The workers in the successor states faced daunting obstacles in organizing. Even in liberal Ilorin and Jebba, unions were illegal, and in the more conservative countries, labor leaders faced arrest or violence. Workers organized instead around daily prayers - no employer would dare deny his employees the opportunity to pray - and around the irmandades, or religious brotherhoods, that the Malê had brought with them from Bahia. Since religious activity was at least partially sheltered from official harassment, the brotherhoods and mosques doubled as unions and political meetinghouses, and labor activism took on a religious cast. “Before our sweat dries” became the rallying cry of the Sahelian workers, and strikers or labor protesters would often dress as if for prayer.
The first recorded strikes in the northern successors occurred in Kaduna in 1855, with the employees of several textile and furniture mills downing tools and occupying their shops. The city government called out the militia against them, but the militiamen were themselves workers or from working-class families, and many refused to fight. After several days of pitched battles, the employers agreed to a modest wage increase, but they were already recruiting their own security force in anticipation of the next strike. For decades to come, labor relations in Kaduna and Zaria would be a tearing battle between the workers’ brotherhoods and the industrialists’ private guards, with the city governments blatantly favoring the employers. In Adamawa and Sokoto, the struggle was somewhat more restrained, but only because the regular army was reliable enough in suppressing labor protests that private militias never formed.

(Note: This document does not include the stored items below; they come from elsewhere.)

(** C1, as the code has it.  An edge group whose title has no separator
    yields no edge.  One whose title has a separator yields exactly one
    edge: its source is the text before the first separator, its target
    is the text after that separator up to the next separator, or to the
    end of the title when there is none.  ["A->B"] and ["A--B"] both
    give source ["A"] and target ["B"]. *)
Theorem parseEdge_first_separator :
  (forall el : EdgeGroup,
      ~ HasSeparator (orEmpty (eg_title el)) -> parseEdges [el] = []) /\
  (forall el : EdgeGroup,
      HasSeparator (orEmpty (eg_title el)) ->
      exists pre sep post e,
        FirstSeparator (orEmpty (eg_title el)) pre sep post /\
        IsSeparator sep /\
        parseEdges [el] = [e] /\
        e_source e = pre /\
        (~ HasSeparator post -> e_target e = post) /\
        (forall t sep' rest, FirstSeparator post t sep' rest -> e_target e = t)) /\
  (exists e, parseEdges [edgeTitled "A->B"] = [e] /\
             e_source e = str "A" /\ e_target e = str "B") /\
  (exists e, parseEdges [edgeTitled "A--B"] = [e] /\
             e_source e = str "A" /\ e_target e = str "B").
Proof.
  split; [|split; [|split]].
  - intros el Hno. apply parseEdge_none_iff in Hno.
    cbn [parseEdges]. rewrite Hno. reflexivity.
  - intros el Hhas.
    destruct (parseEdge_cases el)
      as [[Hno _] | (pre & sep & post & t & ts & H & Hpost & Hp)];
      [contradiction |].
    eexists pre, sep, post, _. split; [exact H |].
    split; [exact (FirstSeparator_separator _ _ _ _ H) |].
    split; [cbn [parseEdges]; rewrite Hp; reflexivity |].
    split; [reflexivity |]. cbn [e_target]. split.
    + intros Hno. rewrite (splitTitle_no_separator _ Hno) in Hpost. congruence.
    + intros t' sep' rest H'.
      rewrite (splitTitle_first _ _ _ _ H') in Hpost. congruence.
  - eexists. split; [vm_compute; reflexivity |]. split; reflexivity.
  - eexists. split; [vm_compute; reflexivity |]. split; reflexivity.
Qed.
(** C10: [Join] returns nil exactly when every argument is nil; otherwise it
    returns an error whose [Unwrap] gives the non-nil arguments in their
    order and whose [Error] text is their texts with one newline between
    each two. *)
Theorem join_spec {E : Type} `{Errors.Error E} (args : list (option E)) :
  (Errors.Join args = None <-> Forall (fun a => a = None) args)
  /\ match Errors.Join args with
     | None => True
     | Some e =>
         Errors.Unwrap e = nonNil args
         /\ Errors.joinError_Error e
            = String.concat Errors.newline (map Errors.error_string (nonNil args))
     end.
Proof.
  unfold Errors.Join. rewrite countNonNil_length, appendNonNil_nonNil. simpl.
  rewrite <- nonNil_nil_all_nil.
  destruct (nonNil args) as [| e es] eqn:Hargs.
  - simpl. split; [split; reflexivity | exact I].
  - replace (Z.of_nat (length (e :: es)) =? 0) with false
      by (symmetry; apply Z.eqb_neq; simpl length; lia).
    split; [split; discriminate |].
    split; [reflexivity | apply joinError_Error_concat].
Qed.

(** ** The orders of the built-in resolver *)

(** A result which is one of the four built-in orders whatever the fallback. *)
Ltac constant_order :=
  eexists; split; [| intros ?; reflexivity]; reflexivity.

Ltac builtin_order := right; constant_order.

Lemma openbsdLookup_builtin (l : list string) :
  (forall fb, Conf.openbsdLookup fb l = fb)
  \/ (exists o, isCgo o = false /\ forall fb, Conf.openbsdLookup fb l = o).
Proof.
  unfold Conf.openbsdLookup.
  destruct ((Z.of_nat (length l) <? 1) || (2 <? Z.of_nat (length l))); [now left |].
  destruct l as [| l0 rest]; [now left |].
  destruct (String.eqb l0 "bind").
  - destruct (Z.of_nat (length (l0 :: rest)) =? 2); [| builtin_order].
    destruct rest as [| l1 rest]; [now left |].
    destruct (String.eqb l1 "file"); [builtin_order | now left].
  - destruct (String.eqb l0 "file"); [| now left].
    destruct (Z.of_nat (length (l0 :: rest)) =? 2); [| builtin_order].
    destruct rest as [| l1 rest]; [now left |].
    destruct (String.eqb l1 "bind"); [builtin_order | now left].
Qed.
Lemma as_bytes_ascii_inv s : Forall (fun b => b < 128) (as_bytes s) -> as_bytes s = s.
Proof.
  intros H. apply as_bytes_ascii. induction s as [|c s IH]; [constructor|].
  unfold as_bytes in H. simpl in H. apply Forall_app in H as [Hc Hs].
  constructor; [|exact (IH Hs)].
  destruct (Z.lt_ge_cases c 128) as [?|Hge]; [assumption|].
  pose proof (utf8_char_high c Hge) as He. apply Exists_exists in He as (b & Hb & Hb').
  rewrite Forall_forall in Hc. specialize (Hc b Hb). lia.
Qed.

(** ** Trimming *)

Lemma trim_end_app c l r : last l <> Some c ->
  l <> [] -> trim_end_matches c (l ++ r) = l ++ trim_end_matches c r.
Proof.
  intros Hl Hne. unfold trim_end_matches, drop_while_end.
  rewrite fold_right_app. set (t := fold_right _ [] r). clearbody t.
  induction l as [|x l IH]; [congruence|]. simpl.
  destruct l as [|y l].
  - simpl in *. destruct t; [|reflexivity].
    destruct (Z.eqb_spec c x); [congruence|reflexivity].
  - rewrite IH by (simpl in *; congruence). reflexivity.
Qed.

Lemma trim_end_cons c x r : x <> c -> trim_end_matches c (x :: r) = x :: trim_end_matches c r.
Proof. intros H. apply (trim_end_app c [x] r); simpl; congruence. Qed.
(* ===== verification/Domain.v ===== *)
(** Domain names and the addresses they may encode: the model of
    [agentcage-core/src/config/domain.rs].  The host validates the domain
    lists of [cage.yaml] with these functions and the egress validates every
    agent-supplied domain with them, so they are the predicates on both
    sides of the trust boundary. *)
From S2P Require Import Prelude.
From Stdlib Require Import ZifyBool.

(** * Definitions *)

Inductive LabelPolicy : Type :=
| StrictDotted
| AllowSingleLabel.
#[export] Instance LabelPolicy_eq_dec : EqDecision LabelPolicy.
Proof. solve_decision. Defined.

Definition is_strip_space (character : Z) : bool :=
  in_range 9 13 character || in_range 28 32 character
  || (character =? 133) || (character =? 160) || (character =? 5760)
  || in_range 8192 8202 character
  || (character =? 8232) || (character =? 8233) || (character =? 8239)
  || (character =? 8287) || (character =? 12288).

Definition permitted (byte : Z) : bool := is_ascii_lowercase byte || is_ascii_digit byte.

(** The slice pattern [[first, middle @ .., last]]. *)
Definition is_label (label : str) : bool :=
  match as_bytes label with
  | [] => false
  | [only] => permitted only
  | first :: rest =>
      let middle := removelast rest in
      let last := List.last rest 0 in
      (Z.of_nat (length middle) <=? 61)
      && (permitted first && permitted last
          && forallb (fun byte => permitted byte || (byte =? 45)) middle)
  end.

(** The loop over the labels after the first: [None] is the early
    [return false], [Some n] the count it leaves. *)
Fixpoint count_suffix_labels (labels : list str) (suffix_labels : Z) : option Z :=
  match labels with
  | [] => Some suffix_labels
  | label :: r => if is_label label then count_suffix_labels r (suffix_labels + 1) else None
  end.

Definition matches_domain_shape (domain : str) : bool :=
  let len := Z.of_nat (length domain) in
  if (len =? 0) || (253 <? len) then false
  else match split_on 46 domain with
       | [] => false
       | first :: labels =>
           if negb (is_label first) then false
           else match count_suffix_labels labels 0 with
                | None => false
                | Some suffix_labels => 1 <=? suffix_labels
                end
       end.

Definition parse_octet (part : str) : option Z :=
  let b := as_bytes part in
  if (Nat.eqb (length b) 0) || (Nat.ltb 3 (length b)) || negb (forallb is_ascii_digit b) then None
  else if (Nat.ltb 1 (length b)) && starts_with part [48] then None
  else parse_unsigned u8_max part.

Fixpoint count_octets (parts : list str) (octets : Z) : option Z :=
  match parts with
  | [] => Some octets
  | part :: r =>
      match parse_octet part with
      | None => None
      | Some _ => count_octets r (octets + 1)
      end
  end.

Definition is_ipv4_literal (text : str) : bool :=
  match count_octets (split_on 46 text) 0 with
  | None => false
  | Some octets => octets =? 4
  end.

Definition valid_domain (domain : str) (policy : LabelPolicy) : bool :=
  if existsb is_strip_space domain then false
  else if negb (matches_domain_shape domain)
          && (bool_decide (policy <> AllowSingleLabel) || negb (is_label domain)) then false
  else if is_ipv4_literal domain then false
  else match last (split_on 46 domain) with
       | None => false
       | Some l => 2 <=? Z.of_nat (length l)
       end.

(** [leading_ip_labels]: [todo] is the number of octets still to read, the
    separator being mandatory after all but the last. *)
Definition is_octet_sep (b : Z) : bool := (b =? 45) || (b =? 46).
(* ===== verification/Detect.v ===== *)
(** Protocol detection: the model of
    [agentcage-egress/src/proxy/detect.rs].  The proxy reads bytes until it
    can tell a TLS [ClientHello] from plaintext HTTP from anything else, so
    the functions here are called again and again on a growing buffer; the
    properties say that an answer, once given, does not change when more
    bytes arrive, and that a well-formed [ClientHello] is read back exactly
    whatever the record boundaries. *)
From S2P Require Import Prelude Utf8.
From Stdlib Require Import ZifyBool.

(** * Definitions *)

Record ClientHello : Type := mkHello {
  sni : option str;
  alpn : list bytes
}.
Definition default_hello : ClientHello := mkHello None [].

(** The error strings of the parser, one constructor per message. *)
Inductive HelloError : Type :=
| ExpectedTlsRecord (header : bytes)   (** "expected a TLS record, got {header}" *)
| EmptyRecord                          (** "record must not be empty" *)
| NotClientHello                       (** "not a ClientHello" *)
| TruncatedHello.                      (** "truncated ClientHello" *)

Definition nth_byte (l : bytes) (i : nat) : Z := nth i l 0.

Definition starts_like_tls (data : bytes) : bool :=
  Nat.ltb 2 (length data) && (nth_byte data 0 =? 22) && (nth_byte data 1 =? 3)
  && (nth_byte data 2 <=? 3).

Definition HTTP_ALPNS : list bytes :=
  [lit "h2"; lit "http/1.1"; lit "http/1.0"; lit "http/0.9"].

Definition choose_alpn (offers : list bytes) : option bytes :=
  List.find (fun offer => bool_decide (offer ∈ HTTP_ALPNS)) offers.

(** [Reader]: the methods take the remaining bytes and return what is left. *)
Definition reader (A : Type) : Type := bytes -> result HelloError (A * bytes).

Definition rtake (n : nat) : reader bytes := fun data =>
  if Nat.ltb (length data) n then Err TruncatedHello else Ok (take n data, drop n data).
Definition read_u8 : reader Z := fun data =>
  let! (b, r) := rtake 1 data in Ok (nth_byte b 0, r).
Definition read_u16 : reader Z := fun data =>
  let! (b, r) := rtake 2 data in Ok (nth_byte b 0 * 256 + nth_byte b 1, r).
Definition vec8 : reader bytes := fun data =>
  let! (n, r) := read_u8 data in rtake (Z.to_nat n) r.
Definition vec16 : reader bytes := fun data =>
  let! (n, r) := read_u16 data in rtake (Z.to_nat n) r.

(** The [while !names.data.is_empty()] loop of the [server_name]
    extension; every turn takes at least three bytes. *)
Fixpoint read_names (fuel : nat) (data : bytes) (s : option str) : result HelloError (option str) :=
  match data, fuel with
  | [], _ => Ok s
  | _, O => Err TruncatedHello
  | _, S fuel' =>
      let! (name_type, r1) := read_u8 data in
      let! (name, r2) := vec16 r1 in
      read_names fuel' r2
        (if (name_type =? 0) && bool_decide (s = None) then Some (from_utf8_lossy name) else s)
  end.

(** The loop of the ALPN extension; every turn takes at least one byte. *)
Fixpoint read_protos (fuel : nat) (data : bytes) (acc : list bytes) : result HelloError (list bytes) :=
  match data, fuel with
  | [], _ => Ok acc
  | _, O => Err TruncatedHello
  | _, S fuel' =>
      let! (p, r) := vec8 data in read_protos fuel' r (acc ++ [p])
  end.

(** The loop over the extensions; every turn takes at least four bytes. *)
Fixpoint read_exts (fuel : nat) (data : bytes) (hello : ClientHello) : result HelloError ClientHello :=
  match data, fuel with
  | [], _ => Ok hello
  | _, O => Err TruncatedHello
  | _, S fuel' =>
      let! (kind, r1) := read_u16 data in
      let! (ext, r2) := vec16 r1 in
      let! hello' :=
        (if kind =? 0 then
           let! (names, _) := vec16 ext in
           let! s := read_names (length names) names (sni hello) in
           Ok (mkHello s (alpn hello))
         else if kind =? 16 then
           let! (protos, _) := vec16 ext in
           let! a := read_protos (length protos) protos (alpn hello) in
           Ok (mkHello (sni hello) a)
         else Ok hello) in
      read_exts fuel' r2 hello'
  end.

Definition parse_body (body : bytes) : result HelloError ClientHello :=
  let! (_, r) := rtake 2 body in
  let! (_, r) := rtake 32 r in
  let! (_, r) := vec8 r in
  let! (_, r) := vec16 r in
  let! (_, r) := vec8 r in
  match r with
  | [] => Ok default_hello
  | _ => let! (exts, _) := vec16 r in read_exts (length exts) exts default_hello
  end.

(** The record loop, on the bytes from [offset] on; [None] is fuel running
    out, every turn consumes at least six bytes. *)
Fixpoint read_records (fuel : nat) (rest handshake : bytes)
  : option (result HelloError (option ClientHello)) :=
  match fuel with
  | O => None
  | S fuel' =>
      if Nat.ltb (length rest) 5 then Some (Ok None)
      else
        let header := take 5 rest in
        if negb (starts_like_tls header) then Some (Err (ExpectedTlsRecord header))
        else
          let size := Z.to_nat (nth_byte header 3 * 256 + nth_byte header 4) in
          if Nat.eqb size 0 then Some (Err EmptyRecord)
          else
            let rest := drop 5 rest in
            if Nat.ltb (length rest) size then Some (Ok None)
            else
              let handshake := handshake ++ take size rest in
              let rest := drop size rest in
              if Nat.leb 4 (length handshake) then
                let len := Z.to_nat (Z.lor (Z.lor (Z.shiftl (nth_byte handshake 1) 16)
                                             (Z.shiftl (nth_byte handshake 2) 8))
                                      (nth_byte handshake 3)) in
                if Nat.leb (len + 4) (length handshake) then
                  if negb (nth_byte handshake 0 =? 1) then Some (Err NotClientHello)
                  else Some (let! h := parse_body (take len (drop 4 handshake)) in Ok (Some h))
                else read_records fuel' rest handshake
              else read_records fuel' rest handshake
  end.

Definition parse_client_hello (data : bytes) : option (result HelloError (option ClientHello)) :=
  read_records (S (length data)) data [].

Inductive Plain : Type := Http | Other | NeedMore.
#[export] Instance Plain_eq_dec : EqDecision Plain.
Proof. solve_decision. Defined.

(** [iter().position(|&b| b == x)]. *)
Fixpoint position (x : Z) (l : list Z) : option nat :=
  match l with
  | [] => None
  | b :: r => if b =? x then Some 0%nat else S <$> position x r
  end.

Definition classify_plain (data : bytes) (eof : bool) : Plain :=
  if Nat.leb 3 (length data) && negb (forallb is_ascii_alphabetic (take 3 data)) then Other
  else if starts_with data (lit "SSH") then Other
  else match position 10 data with
       | None => if eof || Nat.leb (Z.to_nat 8192) (length data) then Other else NeedMore
       | Some newline =>
           let no_http := Nat.ltb (length data) 3
             || match position 32 data with None => true | Some s => Nat.ltb newline s end in
           if no_http then Other else Http
       end.

(** [haystack.windows(needle.len()).position(|w| w == needle)], for a
    non-empty needle. *)
Fixpoint find (haystack needle : bytes) : option nat :=
  match haystack with
  | [] => None
  | _ :: r => if starts_with haystack needle then Some 0%nat else S <$> find r needle
  end.

Definition crlf : bytes := [13; 10].

(** The loop on the bytes from [i] on; [Ok] and [Err] as in the code. *)
Fixpoint host_header_from (fuel : nat) (data : bytes) : result unit (option str) :=
  match fuel with
  | O => Err tt
  | S fuel' =>
      match find data crlf with
      | None => Err tt
      | Some pos =>
          let rest := drop (pos + 2) data in
          if starts_with rest crlf then Ok None
          else if Nat.leb 5 (length rest) && eq_ignore_ascii_case (take 5 rest) (lit "host:") then
            let after := drop 5 rest in
            match find after crlf with
            | Some fin =>
                let line := take fin after in
                let value := trim (from_utf8_lossy line) in
                if match line with b :: _ => is_ascii_whitespace b | [] => false end
                   && bool_decide (value <> [])
                then Ok (Some value)
                else host_header_from fuel' rest
            | None => Err tt
            end
          else host_header_from fuel' rest
      end
  end.

Definition host_header (data : bytes) : result unit (option str) :=
  host_header_from (S (length data)) data.

(** * Specifications *)

(** A [ClientHello] as the client builds it, extension by extension. *)
Inductive Ext : Type :=
| SniExt (names : list (Z * bytes))
| AlpnExt (protos : list bytes)
| OtherExt (kind : Z) (data : bytes).

Definition len (l : bytes) : Z := Z.of_nat (length l).
Definition enc16 (n : Z) : bytes := [n / 256; n mod 256].
Definition enc_vec8 (l : bytes) : bytes := len l :: l.
Definition enc_vec16 (l : bytes) : bytes := enc16 (len l) ++ l.
Definition enc_names (names : list (Z * bytes)) : bytes :=
  flat_map (fun n => fst n :: enc_vec16 (snd n)) names.
Definition enc_protos (protos : list bytes) : bytes := flat_map enc_vec8 protos.
Definition enc_ext (e : Ext) : bytes :=
  match e with
  | SniExt names => enc16 0 ++ enc_vec16 (enc_vec16 (enc_names names))
  | AlpnExt protos => enc16 16 ++ enc_vec16 (enc_vec16 (enc_protos protos))
  | OtherExt kind data => enc16 kind ++ enc_vec16 data
  end.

By the 1860s, the industrial workers were beginning to see themselves as a class and to think in terms of ultimate goals rather than merely the conditions in their particular shop. For many, better wages and shorter hours were all they wanted, but others favored wider political reforms, such as the institution (or, in Sokoto, return) of universal suffrage, the legalization of unions and the formation of labor courts with worker representation. Some sought inspiration in Abacar’s Thawra, arguing that however flawed his radical conception of ijma (consensus) might be in running a state, it pointed to an ideal way to manage an industry, through councils in which a consensus of workers and employers might be reached. A few argued that employees’ labor should be treated as an investment in the company, and that in addition to their wages, workers should receive progressive amounts of equity ownership. The artisans’ cooperatives should, in effect, expand to workers’ cooperatives.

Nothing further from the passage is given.